Eun-Me Ahn
North Korea Dance (Film)
Goldene Uniformen glänzen, Kostüme schillern, verbreiten Revue-Glanz. Gut gelaunt werfen sich die Tänzer*innen in militärischen Paradeschritt, gleiten im traditionellen Hanbok, der südkoreanischen Tracht, anmutig über die Bühne oder rahmen die Solo-Auftritte der fantastischen Eun-Me Ahn als traditionelle spirituelle Figur oder populäre Sängerin im Abendkleid.

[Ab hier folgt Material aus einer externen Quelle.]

Lemma binary_round_aux_exact (M : positive) (E : Z) :
  fexp prec emax (Zpos (digits2_pos M) + E) <= E ->
  binary_round_aux prec emax false (Zpos M) E loc_Exact
  = if E <=? 971 then S754_finite false M E else S754_infinity false.
Proof.
  intros H. unfold binary_round_aux.
  rewrite (shr_fexp_noshift (Zpos M) E H).
  cbn [shr_m loc_of_shr_record round_nearest_even].
  rewrite (shr_fexp_noshift (Zpos M) E H).
  reflexivity.
Qed.

Lemma shr_fexp_state (m e : Z) :
  e < fexp prec emax (Zdigits2 m + e) ->
  0 <= m ->
  let r := shr_fexp prec emax m e loc_Exact in
  snd r = fexp prec emax (Zdigits2 m + e) /\
  shr_state m (fexp prec emax (Zdigits2 m + e) - e) (fst r).
Proof.
  intros H Hm r. unfold r, shr_fexp.
  destruct (fexp prec emax (Zdigits2 m + e) - e) as [| p | p] eqn:En;
    [lia | | lia].
  change (shr_record_of_loc m loc_Exact) with (Build_shr_record m false false).
  unfold shr. cbn [fst snd]. split; [lia |].
  apply shr_state_iter. exact Hm.
Qed.

Lemma rne_one (M : Z) : rne M 1 = M.
Proof.
  unfold rne. rewrite Z.mod_1_r, Z.div_1_r.
  change (1 <? 2 * 0) with false. change (1 =? 2 * 0) with false.
  cbn [orb andb]. lia.
Qed.

(** [binary_round_aux] on a mantissa that is not too short: the
    mantissa is rounded to nearest-even at the exponent [fexp] gives. *)
Lemma binary_round_aux_rne (M : positive) (E : Z) :
  let e0 := fexp prec emax (Zpos (digits2_pos M) + E) in
  E <= e0 ->
  Zpos M / 2 ^ (e0 - E) < 2 ^ 53 /\
  binary_round_aux prec emax false (Zpos M) E loc_Exact
  = round_result (rne (Zpos M) (2 ^ (e0 - E))) e0.
Proof.
  intros e0 HE.
  pose proof (digits2_pos_bounds M) as [HMd1 HMd].
  assert (He0 : -1074 <= e0 /\ Zpos (digits2_pos M) + E - 53 <= e0).
  { unfold e0. rewrite fexp64_eq. lia. }
  assert (Hpn : 0 < 2 ^ (e0 - E)) by (apply Z.pow_pos_nonneg; lia).
  assert (Hm1 : Zpos M / 2 ^ (e0 - E) < 2 ^ 53).
  { apply Z.div_lt_upper_bound; [exact Hpn |].
    rewrite <- Z.pow_add_r by lia.
    apply Z.lt_le_trans with (1 := HMd).
    apply Z.pow_le_mono_r; lia. }
  split; [exact Hm1 |].
  assert (Hm1' : 0 <= Zpos M / 2 ^ (e0 - E)) by (apply Z.div_pos; lia).
  destruct (Z.eq_dec E e0) as [Heq | Hne].
  - rewrite binary_round_aux_exact by (fold e0; lia).
    rewrite <- Heq, Z.sub_diag. change (2 ^ 0) with 1. rewrite rne_one.
    rewrite <- Heq, Z.sub_diag, Z.div_1_r in Hm1.
    unfold round_result.
    destruct (Z.ltb_spec (Zpos M) (2 ^ 53)); [reflexivity | lia].
  - assert (HE' : E < e0) by lia.
    destruct (shr_fexp_state (Zpos M) E HE') as (Hs1 & Hs2); [lia |].
    change (Zdigits2 (Zpos M)) with (Zpos (digits2_pos M)) in Hs1, Hs2.
    fold e0 in Hs1, Hs2.
    unfold binary_round_aux.
    destruct (shr_fexp prec emax (Zpos M) E loc_Exact) as [mrs e1].
    cbn [fst snd] in Hs1, Hs2. subst e1.
    rewrite (shr_state_loc (Zpos M) (e0 - E) mrs) by (try assumption; lia).
    pose proof (rne_bounds (Zpos M) (2 ^ (e0 - E))) as Hb.
    set (m2 := rne (Zpos M) (2 ^ (e0 - E))) in *.
    destruct m2 as [| q | q] eqn:Em2; [| | lia].
    + rewrite shr_fexp_noshift; [reflexivity |].
      simpl Zdigits2. rewrite fexp64_eq. lia.
    + unfold round_result.
      destruct (Z.ltb_spec (Zpos q) (2 ^ 53)) as [Hlt | Hge].
      * pose proof (digits2_pos_bounds q) as [Hq1 _].
        assert (Zpos (digits2_pos q) - 1 < 53) by (apply pow2_lt_inv; lia).
        rewrite shr_fexp_noshift; [reflexivity |].
        change (Zdigits2 (Zpos q)) with (Zpos (digits2_pos q)).
        rewrite fexp64_eq. lia.
      * assert (Hq : Zpos q = 2 ^ 53) by lia.
        change (2 ^ 53) with (Zpos 9007199254740992) in Hq.
        injection Hq as ->.
        unfold shr_fexp.
        change (Zdigits2 (Zpos 9007199254740992)) with 54.
        assert (Hn2 : fexp prec emax (54 + e0) - e0 = 1)
          by (rewrite fexp64_eq; lia).
        rewrite Hn2. reflexivity.
Qed.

Das auf Versatzstücken von nordkoreanischen Volkstänzen basierende Stück North Korea Dance thematisiert Teilung und Propaganda, gemeinsames kulturelles Erbe und unterschiedliche politische wie gesellschaftliche Ausprägungen als schrille Nummernrevue starker Bilder und überraschend leiser Momente. „Alle zusammen“ lautet übersetzt zum Schluss der Schriftzug auf dem Bühnenhintergrund.
Über 60 Jahre ist Korea in Nord und Süd geteilt. Vom Süden aus die Grenze zum diktatorisch regierten Norden zu übertreten ist kaum möglich. Also recherchierte die südkoreanische Tänzerin und Choreografin für North Korea Dance im Internet Videos von Militärparaden und Fächer-Tänzen, von viriler Athletik und bunter Folklore des nordkoreanischen Nachbarn. Eun-Me Ahn und ihre Tänzer*innen verwandeln sich die – trotz gemeinsamer Wurzeln – fremden Tänze an, verfremden sie mit dem für die Kompanie typisch exzentrischen Twist. Eun-Me Ahn ist mit schamanistischen Exerzitien und dem harten Tanztraining in ihrer südkoreanischen Heimat groß geworden, bevor sie für mehrere Jahre nach New York ging, um an der Tisch School of the Arts ihr Studium fortzusetzen. Mit ihren extravaganten Stücken reüssierte sie in Europa, freundete sich mit Pina Bausch an, die sie mehrfach zu ihrem Tanzfestival einlud. Eun-Me Ahn kann laut und schrill sein, zugleich transportieren ihre Werke immer auch eine sehr ernsthafte Dimension. Sie reflektieren gesellschaftliche Zwänge und feiern individuelle Befreiung – allerdings ohne je das eigene Erbe aufzugeben. Sie vereinigen südkoreanische Tradition und popkulturelle Ästhetik.
Ein Gespräch zwischen Eun-Me Ahn aus Korea und der künstlerischen Leiterin von DANCE, Nina Hümpel, ergänzt die Filmvorführung des 2018 entstandenen Stücks.